» **WHAT TO PRODUCE**
Where the records below reach the line containing "Lemma sample_lines_ar sh", start transcribing, and end with the line containing "pose proof (sample_lines_ar sh m) as Ha.", exactly and with nothing else added.

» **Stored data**
============

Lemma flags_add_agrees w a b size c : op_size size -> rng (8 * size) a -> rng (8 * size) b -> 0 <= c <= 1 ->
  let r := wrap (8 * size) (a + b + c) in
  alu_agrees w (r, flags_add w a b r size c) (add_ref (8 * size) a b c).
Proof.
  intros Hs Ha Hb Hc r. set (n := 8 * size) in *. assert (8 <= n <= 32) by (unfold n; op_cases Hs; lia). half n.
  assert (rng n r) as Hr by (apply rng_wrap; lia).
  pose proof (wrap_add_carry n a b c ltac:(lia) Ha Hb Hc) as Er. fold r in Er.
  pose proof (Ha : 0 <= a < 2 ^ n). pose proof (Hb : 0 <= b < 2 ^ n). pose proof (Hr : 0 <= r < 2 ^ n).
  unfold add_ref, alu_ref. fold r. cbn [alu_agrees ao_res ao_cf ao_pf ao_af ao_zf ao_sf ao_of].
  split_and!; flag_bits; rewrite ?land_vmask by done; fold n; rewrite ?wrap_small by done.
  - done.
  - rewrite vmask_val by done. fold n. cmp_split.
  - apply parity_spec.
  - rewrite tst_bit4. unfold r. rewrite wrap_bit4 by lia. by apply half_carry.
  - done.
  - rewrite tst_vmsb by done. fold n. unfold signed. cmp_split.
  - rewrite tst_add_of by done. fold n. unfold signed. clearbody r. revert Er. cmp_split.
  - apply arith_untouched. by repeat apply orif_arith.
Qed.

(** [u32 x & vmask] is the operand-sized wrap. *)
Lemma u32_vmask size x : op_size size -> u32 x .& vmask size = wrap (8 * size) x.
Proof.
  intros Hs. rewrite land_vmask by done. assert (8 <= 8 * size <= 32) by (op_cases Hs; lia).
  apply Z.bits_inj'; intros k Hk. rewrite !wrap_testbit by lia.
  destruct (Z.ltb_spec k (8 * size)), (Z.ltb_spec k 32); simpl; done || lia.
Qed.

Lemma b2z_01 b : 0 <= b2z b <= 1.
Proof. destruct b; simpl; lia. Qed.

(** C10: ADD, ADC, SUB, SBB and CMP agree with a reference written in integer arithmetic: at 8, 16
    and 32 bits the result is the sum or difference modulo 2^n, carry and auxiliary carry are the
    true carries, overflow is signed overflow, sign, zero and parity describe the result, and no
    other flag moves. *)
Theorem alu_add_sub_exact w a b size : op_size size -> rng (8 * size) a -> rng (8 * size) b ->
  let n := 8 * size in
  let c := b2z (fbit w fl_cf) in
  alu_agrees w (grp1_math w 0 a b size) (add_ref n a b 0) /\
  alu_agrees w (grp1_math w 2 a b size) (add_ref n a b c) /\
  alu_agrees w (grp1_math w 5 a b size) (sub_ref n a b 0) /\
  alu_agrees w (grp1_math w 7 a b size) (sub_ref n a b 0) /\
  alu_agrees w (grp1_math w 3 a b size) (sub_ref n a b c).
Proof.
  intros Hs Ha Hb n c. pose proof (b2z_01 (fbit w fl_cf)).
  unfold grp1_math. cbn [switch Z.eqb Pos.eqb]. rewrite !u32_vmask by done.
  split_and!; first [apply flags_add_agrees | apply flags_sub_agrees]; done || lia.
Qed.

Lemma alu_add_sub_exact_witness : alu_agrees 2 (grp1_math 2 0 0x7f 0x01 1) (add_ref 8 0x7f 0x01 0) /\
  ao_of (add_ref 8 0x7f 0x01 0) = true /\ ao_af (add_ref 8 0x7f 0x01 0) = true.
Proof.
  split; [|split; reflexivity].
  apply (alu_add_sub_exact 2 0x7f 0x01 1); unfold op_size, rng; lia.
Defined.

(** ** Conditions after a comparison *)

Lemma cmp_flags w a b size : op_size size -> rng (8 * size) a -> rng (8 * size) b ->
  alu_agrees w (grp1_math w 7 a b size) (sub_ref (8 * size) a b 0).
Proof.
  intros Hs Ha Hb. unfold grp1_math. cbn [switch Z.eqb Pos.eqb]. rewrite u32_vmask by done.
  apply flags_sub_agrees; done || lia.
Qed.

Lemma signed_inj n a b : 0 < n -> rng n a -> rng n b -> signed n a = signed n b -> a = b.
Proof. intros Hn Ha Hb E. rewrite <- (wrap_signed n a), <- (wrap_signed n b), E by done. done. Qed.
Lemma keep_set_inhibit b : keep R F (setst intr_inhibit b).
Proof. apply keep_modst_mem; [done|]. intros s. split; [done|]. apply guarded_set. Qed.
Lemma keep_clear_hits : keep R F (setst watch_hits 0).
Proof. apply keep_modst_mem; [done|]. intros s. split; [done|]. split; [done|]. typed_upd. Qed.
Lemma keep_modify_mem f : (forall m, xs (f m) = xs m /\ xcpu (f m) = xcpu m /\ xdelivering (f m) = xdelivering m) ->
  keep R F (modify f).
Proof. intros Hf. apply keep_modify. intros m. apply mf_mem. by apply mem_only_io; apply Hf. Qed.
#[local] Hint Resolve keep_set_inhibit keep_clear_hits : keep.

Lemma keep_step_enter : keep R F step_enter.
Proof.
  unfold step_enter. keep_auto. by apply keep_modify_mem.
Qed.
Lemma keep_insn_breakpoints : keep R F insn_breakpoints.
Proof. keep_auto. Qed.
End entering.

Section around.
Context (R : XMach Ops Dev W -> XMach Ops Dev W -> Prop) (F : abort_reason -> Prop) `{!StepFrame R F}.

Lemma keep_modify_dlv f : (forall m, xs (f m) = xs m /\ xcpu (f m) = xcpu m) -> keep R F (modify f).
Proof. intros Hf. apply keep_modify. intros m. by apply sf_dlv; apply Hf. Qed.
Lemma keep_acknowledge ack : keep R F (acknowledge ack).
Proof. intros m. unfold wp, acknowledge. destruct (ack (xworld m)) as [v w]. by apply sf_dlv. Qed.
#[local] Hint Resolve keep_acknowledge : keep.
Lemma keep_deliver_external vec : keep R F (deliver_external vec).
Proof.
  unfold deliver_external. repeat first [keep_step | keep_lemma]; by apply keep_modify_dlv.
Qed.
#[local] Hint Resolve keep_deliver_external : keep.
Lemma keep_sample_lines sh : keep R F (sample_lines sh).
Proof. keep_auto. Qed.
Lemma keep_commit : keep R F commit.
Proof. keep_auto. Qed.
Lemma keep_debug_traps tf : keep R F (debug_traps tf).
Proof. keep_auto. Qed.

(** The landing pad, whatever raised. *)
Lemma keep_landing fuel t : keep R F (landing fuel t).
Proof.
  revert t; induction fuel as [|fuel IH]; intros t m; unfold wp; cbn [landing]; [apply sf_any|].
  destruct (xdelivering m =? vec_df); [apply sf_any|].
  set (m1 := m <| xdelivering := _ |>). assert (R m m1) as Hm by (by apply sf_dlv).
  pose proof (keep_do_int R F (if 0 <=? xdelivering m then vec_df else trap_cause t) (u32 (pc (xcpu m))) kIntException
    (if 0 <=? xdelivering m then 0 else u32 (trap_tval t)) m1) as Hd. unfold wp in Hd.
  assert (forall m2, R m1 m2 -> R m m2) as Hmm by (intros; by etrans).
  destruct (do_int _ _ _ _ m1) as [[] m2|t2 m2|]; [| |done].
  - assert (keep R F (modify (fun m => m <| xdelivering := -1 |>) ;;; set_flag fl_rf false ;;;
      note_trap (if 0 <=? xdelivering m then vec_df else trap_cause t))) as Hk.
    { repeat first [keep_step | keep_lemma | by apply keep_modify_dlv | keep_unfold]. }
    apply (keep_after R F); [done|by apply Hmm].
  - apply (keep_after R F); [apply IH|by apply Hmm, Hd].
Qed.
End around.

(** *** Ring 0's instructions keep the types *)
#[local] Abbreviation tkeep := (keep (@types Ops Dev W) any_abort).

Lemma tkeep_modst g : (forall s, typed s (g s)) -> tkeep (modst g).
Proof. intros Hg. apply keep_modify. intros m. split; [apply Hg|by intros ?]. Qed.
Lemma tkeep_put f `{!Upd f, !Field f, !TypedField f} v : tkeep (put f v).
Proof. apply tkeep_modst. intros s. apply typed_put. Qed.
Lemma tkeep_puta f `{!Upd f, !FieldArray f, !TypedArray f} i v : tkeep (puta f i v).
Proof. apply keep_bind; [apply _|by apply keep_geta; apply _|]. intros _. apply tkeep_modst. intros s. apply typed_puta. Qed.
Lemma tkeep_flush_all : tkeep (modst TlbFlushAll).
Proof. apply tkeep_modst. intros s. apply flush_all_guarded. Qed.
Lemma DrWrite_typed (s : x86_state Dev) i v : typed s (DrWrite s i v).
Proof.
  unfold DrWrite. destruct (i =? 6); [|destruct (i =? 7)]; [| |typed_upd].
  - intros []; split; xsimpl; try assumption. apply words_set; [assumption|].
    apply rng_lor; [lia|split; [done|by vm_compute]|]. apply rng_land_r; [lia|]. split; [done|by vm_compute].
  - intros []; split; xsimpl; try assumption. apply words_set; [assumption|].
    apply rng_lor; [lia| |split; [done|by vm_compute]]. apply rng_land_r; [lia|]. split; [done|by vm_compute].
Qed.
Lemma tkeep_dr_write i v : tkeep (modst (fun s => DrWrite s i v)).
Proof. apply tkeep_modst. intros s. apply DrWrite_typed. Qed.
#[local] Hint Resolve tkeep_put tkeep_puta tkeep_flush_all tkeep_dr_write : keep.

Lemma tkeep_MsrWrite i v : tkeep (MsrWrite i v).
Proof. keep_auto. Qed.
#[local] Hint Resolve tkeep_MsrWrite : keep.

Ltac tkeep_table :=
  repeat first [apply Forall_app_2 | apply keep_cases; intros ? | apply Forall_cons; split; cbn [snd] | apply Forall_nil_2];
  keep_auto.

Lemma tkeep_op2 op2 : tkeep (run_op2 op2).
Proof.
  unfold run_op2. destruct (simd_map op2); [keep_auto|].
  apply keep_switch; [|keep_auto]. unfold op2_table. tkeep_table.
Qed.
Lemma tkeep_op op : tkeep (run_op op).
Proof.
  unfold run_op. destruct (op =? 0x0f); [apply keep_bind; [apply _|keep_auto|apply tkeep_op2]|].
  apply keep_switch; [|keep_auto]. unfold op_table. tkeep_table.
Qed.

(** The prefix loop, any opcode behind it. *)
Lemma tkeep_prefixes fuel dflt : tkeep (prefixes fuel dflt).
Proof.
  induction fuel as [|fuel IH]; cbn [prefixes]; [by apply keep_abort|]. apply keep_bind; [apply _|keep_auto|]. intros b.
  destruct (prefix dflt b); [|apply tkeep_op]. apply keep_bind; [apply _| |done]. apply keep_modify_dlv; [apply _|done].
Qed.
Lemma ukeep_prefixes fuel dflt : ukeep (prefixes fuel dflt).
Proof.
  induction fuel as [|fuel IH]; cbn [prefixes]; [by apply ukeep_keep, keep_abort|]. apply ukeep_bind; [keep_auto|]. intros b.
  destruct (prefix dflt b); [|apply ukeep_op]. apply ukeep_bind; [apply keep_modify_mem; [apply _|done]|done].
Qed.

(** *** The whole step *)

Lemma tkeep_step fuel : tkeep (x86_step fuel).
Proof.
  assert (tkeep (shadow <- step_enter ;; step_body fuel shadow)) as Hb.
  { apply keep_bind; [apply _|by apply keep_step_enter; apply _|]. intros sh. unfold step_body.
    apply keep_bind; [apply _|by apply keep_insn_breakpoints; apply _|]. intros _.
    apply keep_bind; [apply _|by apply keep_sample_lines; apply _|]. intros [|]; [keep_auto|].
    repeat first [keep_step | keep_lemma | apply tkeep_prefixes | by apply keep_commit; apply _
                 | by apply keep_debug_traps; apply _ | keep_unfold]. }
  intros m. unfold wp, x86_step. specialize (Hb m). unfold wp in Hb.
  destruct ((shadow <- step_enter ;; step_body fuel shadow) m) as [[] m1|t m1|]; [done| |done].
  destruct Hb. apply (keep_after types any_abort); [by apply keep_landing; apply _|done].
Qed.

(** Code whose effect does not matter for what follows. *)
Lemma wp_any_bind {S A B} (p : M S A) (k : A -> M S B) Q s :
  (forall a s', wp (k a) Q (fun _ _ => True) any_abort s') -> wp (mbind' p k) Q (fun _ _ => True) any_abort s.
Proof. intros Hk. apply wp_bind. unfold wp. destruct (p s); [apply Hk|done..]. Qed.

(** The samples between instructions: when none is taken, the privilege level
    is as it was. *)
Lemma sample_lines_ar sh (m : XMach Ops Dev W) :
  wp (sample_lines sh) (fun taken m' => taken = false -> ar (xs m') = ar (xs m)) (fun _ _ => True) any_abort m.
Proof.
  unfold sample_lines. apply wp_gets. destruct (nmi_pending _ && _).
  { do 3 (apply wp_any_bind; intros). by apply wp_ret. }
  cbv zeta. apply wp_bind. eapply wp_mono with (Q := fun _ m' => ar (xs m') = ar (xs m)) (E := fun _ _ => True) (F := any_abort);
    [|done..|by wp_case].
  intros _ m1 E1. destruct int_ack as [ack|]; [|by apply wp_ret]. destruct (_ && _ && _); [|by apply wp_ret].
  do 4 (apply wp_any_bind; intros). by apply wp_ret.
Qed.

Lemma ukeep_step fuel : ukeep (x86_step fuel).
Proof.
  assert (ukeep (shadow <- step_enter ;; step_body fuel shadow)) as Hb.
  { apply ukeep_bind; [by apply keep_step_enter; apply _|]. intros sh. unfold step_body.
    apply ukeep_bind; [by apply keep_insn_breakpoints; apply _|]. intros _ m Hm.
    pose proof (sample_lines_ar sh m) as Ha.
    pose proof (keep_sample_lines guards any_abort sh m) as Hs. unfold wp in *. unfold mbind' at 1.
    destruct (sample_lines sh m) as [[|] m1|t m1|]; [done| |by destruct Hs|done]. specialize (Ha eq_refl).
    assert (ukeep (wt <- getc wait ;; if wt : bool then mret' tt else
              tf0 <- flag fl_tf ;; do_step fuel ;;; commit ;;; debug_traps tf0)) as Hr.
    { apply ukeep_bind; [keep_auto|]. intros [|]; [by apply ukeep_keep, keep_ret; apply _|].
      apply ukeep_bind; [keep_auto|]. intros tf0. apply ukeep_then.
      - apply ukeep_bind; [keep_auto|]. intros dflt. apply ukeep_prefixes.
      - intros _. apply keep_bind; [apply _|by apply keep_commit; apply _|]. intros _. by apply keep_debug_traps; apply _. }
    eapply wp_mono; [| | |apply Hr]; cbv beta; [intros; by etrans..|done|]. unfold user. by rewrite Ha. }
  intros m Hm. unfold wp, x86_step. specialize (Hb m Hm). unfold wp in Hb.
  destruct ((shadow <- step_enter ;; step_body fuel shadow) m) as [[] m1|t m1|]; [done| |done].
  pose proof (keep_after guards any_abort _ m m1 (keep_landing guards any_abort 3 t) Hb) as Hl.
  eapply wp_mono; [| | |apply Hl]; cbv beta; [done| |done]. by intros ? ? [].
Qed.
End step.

============

» **EXERCISE RESPONSE**
Lemma sample_lines_ar sh (m : XMach Ops Dev W) :
  wp (sample_lines sh) (fun taken m' => taken = false -> ar (xs m') = ar (xs m)) (fun _ _ => True) any_abort m.
Proof.
  unfold sample_lines. apply wp_gets. destruct (nmi_pending _ && _).
  { do 3 (apply wp_any_bind; intros). by apply wp_ret. }
  cbv zeta. apply wp_bind. eapply wp_mono with (Q := fun _ m' => ar (xs m') = ar (xs m)) (E := fun _ _ => True) (F := any_abort);
    [|done..|by wp_case].
  intros _ m1 E1. destruct int_ack as [ack|]; [|by apply wp_ret]. destruct (_ && _ && _); [|by apply wp_ret].
  do 4 (apply wp_any_bind; intros). by apply wp_ret.
Qed.

Lemma ukeep_step fuel : ukeep (x86_step fuel).
Proof.
  assert (ukeep (shadow <- step_enter ;; step_body fuel shadow)) as Hb.
  { apply ukeep_bind; [by apply keep_step_enter; apply _|]. intros sh. unfold step_body.
    apply ukeep_bind; [by apply keep_insn_breakpoints; apply _|]. intros _ m Hm.
    pose proof (sample_lines_ar sh m) as Ha.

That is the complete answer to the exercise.